(* ===== verification/TelemetrySampling.v ===== *)
(** * The samples of a session

    The frames that a session appends, as a function of the time and the interval:
    one frame per boundary, at multiples of the interval, whether the boundaries
    are visited one by one or skipped at once. *)

From S2P Require Import Prelude SimTime Entities TelemetryRecords TelemetryMetrics TelemetrySummary TelemetryRecorder.

(** ** The reference *)

(** The boundaries from [next] on that are before the time, or at it. *)
Definition boundary_count (next interval timestamp : Z) (inclusive : bool) : nat :=
  let last := if inclusive then timestamp else timestamp - 1 in
  if decide (next <= last) then S (Z.to_nat ((last - next) / interval)) else 0.

Definition frame_at (s : Session) (timestamp : SimTimeNs) : list MetricSample :=
  (fun x => mkMetricSample (mss_metric x) (mss_labels x) (mss_kind x) (mss_scalar x) timestamp) <$> sampled s.

Fixpoint frames (s : Session) (next : SimTimeNs) (n : nat) : list MetricSample :=
  match n with O => [] | S n => frame_at s next ++ frames s (next + interval s) n end.

(** The boundary after [n] others, unless time ends before it. *)
Definition boundary_after (s : Session) (next : SimTimeNs) (n : nat) : option SimTimeNs :=
  if decide (next + Z.of_nat n * interval s <= u64_max) then Some (next + Z.of_nat n * interval s) else None.

Definition sampled_to (s : Session) (next : SimTimeNs) (n : nat) : Session :=
  {| s with ss_samples := ss_samples s ++ frames s next n; ss_next_sample_timestamp := boundary_after s next n |}.

Definition room (s : Session) : Z := tl_samples (limits s) - zlength (ss_samples s).

(** What the emission of samples does: the frames that are due, or as many whole frames as there is room for. *)
Definition emission (timestamp : SimTimeNs) (inclusive : bool) (s : Session) : Session * outcome unit :=
  match ss_next_sample_timestamp s with
  | None => (s, Ret tt)
  | Some next =>
      let n := boundary_count next (interval s) timestamp inclusive in
      if decide (Z.of_nat n * zlength (sampled s) <= room s) then (sampled_to s next n, Ret tt)
      else (sampled_to s next (Z.to_nat (room s / zlength (sampled s))), Throw (length_error "telemetry sample limit exceeded"))
  end.

(** ** Sessions whose samples are within their limit *)

Record sampling_ok (s : Session) : Prop := {
  sa_interval : 0 < interval s <= u64_max;
  sa_limit : zlength (ss_samples s) <= tl_samples (limits s) <= u64_max;
  sa_next next : ss_next_sample_timestamp s = Some next -> 0 <= next <= u64_max;
  sa_multiple next : ss_next_sample_timestamp s = Some next -> (interval s | next);
}.

Lemma frames_length s next n : zlength (frames s next n) = Z.of_nat n * zlength (sampled s).
Proof.
  revert next. induction n as [| n IH]; intros next; [done |]. cbn [frames]. rewrite zlength_app, IH. unfold frame_at. rewrite zlength_fmap. lia.
Qed.

Lemma sampled_to_ok s next n : sampling_ok s -> 0 <= next -> (interval s | next) -> Z.of_nat n * zlength (sampled s) <= room s -> sampling_ok (sampled_to s next n).
Proof.
  intros [I L N D] Hn Hd Hr. unfold sampled_to, boundary_after. unfold room in Hr. split; cbn [ss_samples ss_next_sample_timestamp]; [done | | |].
  - rewrite zlength_app, frames_length. unfold limits in *. cbn [ss_configuration]. lia.
  - intros x. case_decide; [| done]. intros [= <-]. split; [nia | done].
  - intros x. case_decide; [| done]. intros [= <-]. unfold interval in *. cbn [ss_configuration]. apply Z.divide_add_r; [done | apply Z.divide_factor_r].
Qed.

Lemma boundary_count_spec next i t inclusive k : 0 < i -> 0 <= next ->
  (k < boundary_count next i t inclusive)%nat <-> eligible (next + Z.of_nat k * i) t inclusive = true.
Proof.
  intros Hi Hn. unfold boundary_count, eligible. set (last := if inclusive then t else t - 1).
  assert (((next + Z.of_nat k * i <? t) || inclusive && (next + Z.of_nat k * i =? t)) = true <-> next + Z.of_nat k * i <= last) as ->.
  { unfold last. destruct inclusive; cbn [andb]; rewrite orb_true_iff, Z.ltb_lt, ?Z.eqb_eq; [lia |]. split; [intros [? | ?]; [lia | done] | lia]. }
  case_decide as Hd; [| split; [lia | nia]].
  pose proof (Z.div_pos (last - next) i ltac:(lia) Hi) as Hq. pose proof (Z.div_mod (last - next) i ltac:(lia)) as Hm.
  pose proof (Z.mod_pos_bound (last - next) i Hi). split; intros Hk; [nia |].
  assert (Z.of_nat k <= (last - next) / i); [| lia]. apply Z.div_le_lower_bound; lia.
Qed.

(** ** The loop *)

Lemma append_frame_run s next : sampling_ok s -> append_sample_frame next s =
  if decide (zlength (sampled s) <= room s) then ({| s with ss_samples := ss_samples s ++ frame_at s next |}, Ret tt)
  else (s, Throw (length_error "telemetry sample limit exceeded")).
Proof.
  intros [I L N D]. unfold append_sample_frame, room. rewrite run_gets, run_throw_if.
  rewrite u64_wrap_id by (pose proof (zlength_nonneg (ss_samples s)); split; lia).
  destruct (Z.gtb_spec (zlength (sampled s)) (tl_samples (limits s) - zlength (ss_samples s))); case_decide; try lia; done.
Qed.

Lemma advanced_after s next : sampling_ok s -> 0 <= next <= u64_max -> advanced s next = boundary_after s next 1.
Proof.
  intros [I _ _ _] Hn. unfold advanced, boundary_after. destruct (Z.gtb_spec (interval s) (u64_max - next)).
  - by rewrite decide_False by lia.
  - rewrite decide_True, u64_wrap_id by (try split; lia). f_equal. lia.
Qed.

Lemma sampled_to_0 s next : ss_next_sample_timestamp s = Some next -> next <= u64_max -> sampled_to s next 0 = s.
Proof.
  intros Hs Hn. unfold sampled_to, boundary_after. cbn [frames]. rewrite app_nil_r, decide_True by lia.
  rewrite Z.mul_0_l, Z.add_0_r, <- Hs. by destruct s.
Qed.

Lemma sampled_to_S s next n : sampled_to s next (S n) = sampled_to (sampled_to s next 1) (next + interval s) n.
Proof.
  assert (forall s1 m x, ss_configuration s1 = ss_configuration s -> ss_summary s1 = ss_summary s -> frames s1 x m = frames s x m) as Hf.
  { intros s1 m x Hc Hs. revert x. induction m as [| m IH]; intros x; [done |]. cbn [frames]. rewrite IH. unfold frame_at, sampled, summary_snapshots, interval.
    by rewrite Hs, Hc. }
  unfold sampled_to at 1 2. rewrite (Hf (sampled_to s next 1) n _ eq_refl eq_refl). unfold sampled_to, boundary_after, interval.
  cbn [ss_configuration ss_samples ss_next_sample_timestamp frames]. rewrite app_nil_r, <- !app_assoc.
  replace (next + Z.of_nat (S n) * tc_sample_interval_ns (ss_configuration s)) with
    (next + tc_sample_interval_ns (ss_configuration s) + Z.of_nat n * tc_sample_interval_ns (ss_configuration s)) by lia. done.
Qed.

Lemma boundary_count_next next i t inclusive n : 0 < i -> 0 <= next -> S n = boundary_count next i t inclusive ->
  n = boundary_count (next + i) i t inclusive.
Proof.
  intros Hi Hn Hc. assert (forall k, (k < n)%nat <-> (k < boundary_count (next + i) i t inclusive)%nat) as Hk.
  { intros k. rewrite boundary_count_spec by lia. replace (next + i + Z.of_nat k * i) with (next + Z.of_nat (S k) * i) by lia.
    rewrite <- boundary_count_spec, <- Hc by lia. lia. }
  pose proof (proj1 (Hk (boundary_count (next + i) i t inclusive))). pose proof (proj2 (Hk n)). lia.
Qed.

(** One turn of the loop. *)
Lemma sample_step_run s next : sampling_ok s -> ss_next_sample_timestamp s = Some next ->
  (do! append_sample_frame next in advance_sample_timestamp next) s =
  if decide (zlength (sampled s) <= room s) then (sampled_to s next 1, Ret tt) else (s, Throw (length_error "telemetry sample limit exceeded")).
Proof.
  intros Hs Hn. unfold bind. rewrite append_frame_run by done. case_decide; [| done]. unfold advance_sample_timestamp, modify. cbn [advanced].
  unfold sampled_to. cbn [frames]. rewrite app_nil_r, <- (advanced_after s next) by (done || by apply (sa_next s Hs)). done.
Qed.

Lemma sampled_to_room s next n : room (sampled_to s next n) = room s - Z.of_nat n * zlength (sampled s).
Proof. unfold room, limits, sampled_to. cbn [ss_configuration ss_samples]. rewrite zlength_app, frames_length. lia. Qed.

(** The loop visits the boundaries one by one. *)
Lemma sample_loop_run s next t inclusive n fuel : sampling_ok s -> u64 t -> ss_next_sample_timestamp s = Some next ->
  n = boundary_count next (interval s) t inclusive -> (n <= fuel)%nat ->
  sample_loop fuel t inclusive s = Some (emission t inclusive s).
Proof.
  intros Hs [T1 T2]. revert s next fuel Hs. induction n as [| n IH]; intros s next fuel Hs Hn Hc Hfuel;
    pose proof (sa_interval s Hs) as Hi; pose proof (sa_next s Hs next Hn) as Hb; pose proof (zlength_nonneg (sampled s)) as Hz;
    assert (0 <= room s) as Hr0 by (unfold room; pose proof (sa_limit s Hs); lia).
  - unfold emission. rewrite Hn, <- Hc. rewrite decide_True by lia. rewrite sampled_to_0 by (done || lia).
    assert (eligible next t inclusive = false) as He.
    { apply not_true_iff_false. intros He. replace next with (next + Z.of_nat 0 * interval s) in He by lia. apply boundary_count_spec in He; lia. }
    destruct fuel; cbn [sample_loop]; by rewrite Hn, He.
  - destruct fuel as [| fuel]; [lia |]. cbn [sample_loop]. rewrite Hn.
    assert (eligible next t inclusive = true) as He.
    { replace next with (next + Z.of_nat 0 * interval s) by lia. apply boundary_count_spec; lia. }
    rewrite He, sample_step_run by done. cbn [negb]. unfold emission at 1. rewrite Hn, <- Hc.
    case_decide as Hroom; [| rewrite decide_False by nia; rewrite Z.div_small by lia; by rewrite sampled_to_0 by (done || lia)].
    pose proof (boundary_count_next next (interval s) t inclusive n ltac:(lia) ltac:(lia) Hc) as Hc'.
    assert (ss_next_sample_timestamp (sampled_to s next 1) = boundary_after s next 1) as Hn1 by done.
    unfold boundary_after in Hn1. replace (next + Z.of_nat 1 * interval s) with (next + interval s) in Hn1 by lia. case_decide as Hmax.
    + rewrite (IH (sampled_to s next 1) (next + interval s) fuel); [| apply sampled_to_ok; (done || lia || by apply (sa_multiple s Hs)) | done | done | lia].
      unfold emission. rewrite Hn1. change (interval (sampled_to s next 1)) with (interval s). rewrite <- Hc', sampled_to_room.
      change (sampled (sampled_to s next 1)) with (sampled s). rewrite (sampled_to_S s next n).
      rewrite (decide_ext (Z.of_nat n * zlength (sampled s) <= room s - Z.of_nat 1 * zlength (sampled s)) (Z.of_nat (S n) * zlength (sampled s) <= room s)) by lia.
      case_decide as Hall; [done |]. replace (room s - Z.of_nat 1 * zlength (sampled s)) with (room s + (-1) * zlength (sampled s)) by lia.
      rewrite Z.div_add by nia. assert (1 <= room s / zlength (sampled s)) as Hq by (apply Z.div_le_lower_bound; nia).
      replace (Z.to_nat (room s / zlength (sampled s))) with (S (Z.to_nat (room s / zlength (sampled s) + -1))) by lia.
      by rewrite (sampled_to_S s next (Z.to_nat _)).
    + assert (n = 0%nat) as ->.
      { destruct n as [| n]; [done |]. assert (eligible (next + Z.of_nat 1 * interval s) t inclusive = true) as He1 by (apply boundary_count_spec; lia).
        unfold eligible in He1. apply orb_true_iff in He1 as [?%Z.ltb_lt | [_ ?%Z.eqb_eq]%andb_true_iff]; lia. }
      rewrite decide_True by lia. by destruct fuel; cbn [sample_loop]; rewrite Hn1.
Qed.

(** Skipping is what the loop does when frames are empty. *)
Lemma skip_run s t inclusive : sampling_ok s -> u64 t -> sampled s = [] -> skip_empty_sample_boundaries t inclusive s = emission t inclusive s.
Proof.
  intros Hs [T1 T2] Hsam. unfold skip_empty_sample_boundaries, emission, modify. destruct (ss_next_sample_timestamp s) as [next |] eqn:Hn; [| done].
  pose proof (sa_interval s Hs) as Hi. pose proof (sa_next s Hs next Hn) as Hb. rewrite Hsam. change (zlength (@nil MetricSeriesSnapshot)) with 0.
  rewrite decide_True by (unfold room; pose proof (sa_limit s Hs); lia). f_equal.
  assert (forall n x, frames s x n = []) as Hf.
  { intros n. induction n as [| n IH]; intros x; [done |]. cbn [frames]. unfold frame_at. by rewrite Hsam, IH. }
  unfold boundary_count. destruct (negb inclusive && (t =? 0)) eqn:Hz.
  { apply andb_true_iff in Hz as [Hinc ->%Z.eqb_eq]. destruct inclusive; [done |]. rewrite decide_False by lia. by rewrite sampled_to_0 by (done || lia). }
  assert ((if inclusive then t else u64_wrap (t - 1)) = (if inclusive then t else t - 1)) as ->.
  { destruct inclusive; [done |]. cbn in Hz. apply Z.eqb_neq in Hz. apply u64_wrap_id. split; lia. }
  set (last := if inclusive then t else t - 1). assert (last <= u64_max) as Hl by (unfold last; destruct inclusive; lia).
  destruct (Z.gtb_spec next last); [rewrite decide_False by lia; by rewrite sampled_to_0 by (done || lia) |]. rewrite decide_True by lia.
  rewrite (u64_wrap_id (last - next)) by (split; lia). set (q := (last - next) / interval s).
  assert (0 <= q /\ q * interval s <= last - next) as [Q1 Q2].
  { split; [apply Z.div_pos; lia |]. rewrite Z.mul_comm. apply Z.mul_div_le. lia. }
  rewrite (u64_wrap_id (q * interval s)), u64_wrap_id by (split; nia). rewrite advanced_after by (done || nia). unfold sampled_to. rewrite Hf, app_nil_r.
  unfold boundary_after. replace (next + q * interval s + Z.of_nat 1 * interval s) with (next + Z.of_nat (S (Z.to_nat q)) * interval s) by nia. by destruct s.
Qed.

Lemma has_sampled s : existsb (fun x => is_sampled_metric_kind (mss_kind x)) (summary_snapshots s) = false <-> sampled s = [].
Proof.
  unfold sampled. induction (summary_snapshots s) as [| x l IH]; [done |]. cbn [existsb]. rewrite filter_cons.
  destruct (is_sampled_metric_kind (mss_kind x)) eqn:Hx; [by rewrite decide_True by done | rewrite decide_False by done; exact IH].
Qed.

Lemma boundary_count_fuel s next t inclusive : sampling_ok s -> u64 t -> 0 <= next -> (boundary_count next (interval s) t inclusive <= sample_fuel t s)%nat.
Proof.
  intros Hs [T1 T2] Hn. pose proof (sa_interval s Hs) as Hi. unfold boundary_count, sample_fuel. case_decide; [| lia]. apply le_n_S, Z2Nat.inj_le.
  - apply Z.div_pos; lia.
  - apply Z.div_pos; lia.
  - apply Z.div_le_mono; [lia |]. destruct inclusive; lia.
Qed.

Lemma emit_samples_run s t inclusive : sampling_ok s -> u64 t -> retains_samples s = true -> emit_samples_until t inclusive s = emission t inclusive s.
Proof.
  intros Hs Ht Hret. unfold emit_samples_until. rewrite run_gets, Hret. cbn [negb].
  destruct (existsb _ _) eqn:He; cbn [negb]; [| by apply skip_run, has_sampled].
  destruct (ss_next_sample_timestamp s) as [next |] eqn:Hn; [| by unfold sample_fuel, emission; cbn [sample_loop]; rewrite Hn].
  rewrite (sample_loop_run s next t inclusive _ _ Hs Ht Hn eq_refl); [done |]. apply boundary_count_fuel; [done .. |]. by apply (sa_next s Hs).
Qed.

--------------------------------

TO DO:
Could you repeat exactly the lines in the listing above from the one with "n = boundary_count (next" down to the one with "destruct fuel; cbn [sample_loop]; by"? Include both of those lines.

FINISHED EXERCISE:
  n = boundary_count (next + i) i t inclusive.
Proof.
  intros Hi Hn Hc. assert (forall k, (k < n)%nat <-> (k < boundary_count (next + i) i t inclusive)%nat) as Hk.
  { intros k. rewrite boundary_count_spec by lia. replace (next + i + Z.of_nat k * i) with (next + Z.of_nat (S k) * i) by lia.
    rewrite <- boundary_count_spec, <- Hc by lia. lia. }
  pose proof (proj1 (Hk (boundary_count (next + i) i t inclusive))). pose proof (proj2 (Hk n)). lia.
Qed.

(** One turn of the loop. *)
Lemma sample_step_run s next : sampling_ok s -> ss_next_sample_timestamp s = Some next ->
  (do! append_sample_frame next in advance_sample_timestamp next) s =
  if decide (zlength (sampled s) <= room s) then (sampled_to s next 1, Ret tt) else (s, Throw (length_error "telemetry sample limit exceeded")).
Proof.
  intros Hs Hn. unfold bind. rewrite append_frame_run by done. case_decide; [| done]. unfold advance_sample_timestamp, modify. cbn [advanced].
  unfold sampled_to. cbn [frames]. rewrite app_nil_r, <- (advanced_after s next) by (done || by apply (sa_next s Hs)). done.
Qed.

Lemma sampled_to_room s next n : room (sampled_to s next n) = room s - Z.of_nat n * zlength (sampled s).
Proof. unfold room, limits, sampled_to. cbn [ss_configuration ss_samples]. rewrite zlength_app, frames_length. lia. Qed.

(** The loop visits the boundaries one by one. *)
Lemma sample_loop_run s next t inclusive n fuel : sampling_ok s -> u64 t -> ss_next_sample_timestamp s = Some next ->
  n = boundary_count next (interval s) t inclusive -> (n <= fuel)%nat ->
  sample_loop fuel t inclusive s = Some (emission t inclusive s).
Proof.
  intros Hs [T1 T2]. revert s next fuel Hs. induction n as [| n IH]; intros s next fuel Hs Hn Hc Hfuel;
    pose proof (sa_interval s Hs) as Hi; pose proof (sa_next s Hs next Hn) as Hb; pose proof (zlength_nonneg (sampled s)) as Hz;
    assert (0 <= room s) as Hr0 by (unfold room; pose proof (sa_limit s Hs); lia).
  - unfold emission. rewrite Hn, <- Hc. rewrite decide_True by lia. rewrite sampled_to_0 by (done || lia).
    assert (eligible next t inclusive = false) as He.
    { apply not_true_iff_false. intros He. replace next with (next + Z.of_nat 0 * interval s) in He by lia. apply boundary_count_spec in He; lia. }
    destruct fuel; cbn [sample_loop]; by rewrite Hn, He.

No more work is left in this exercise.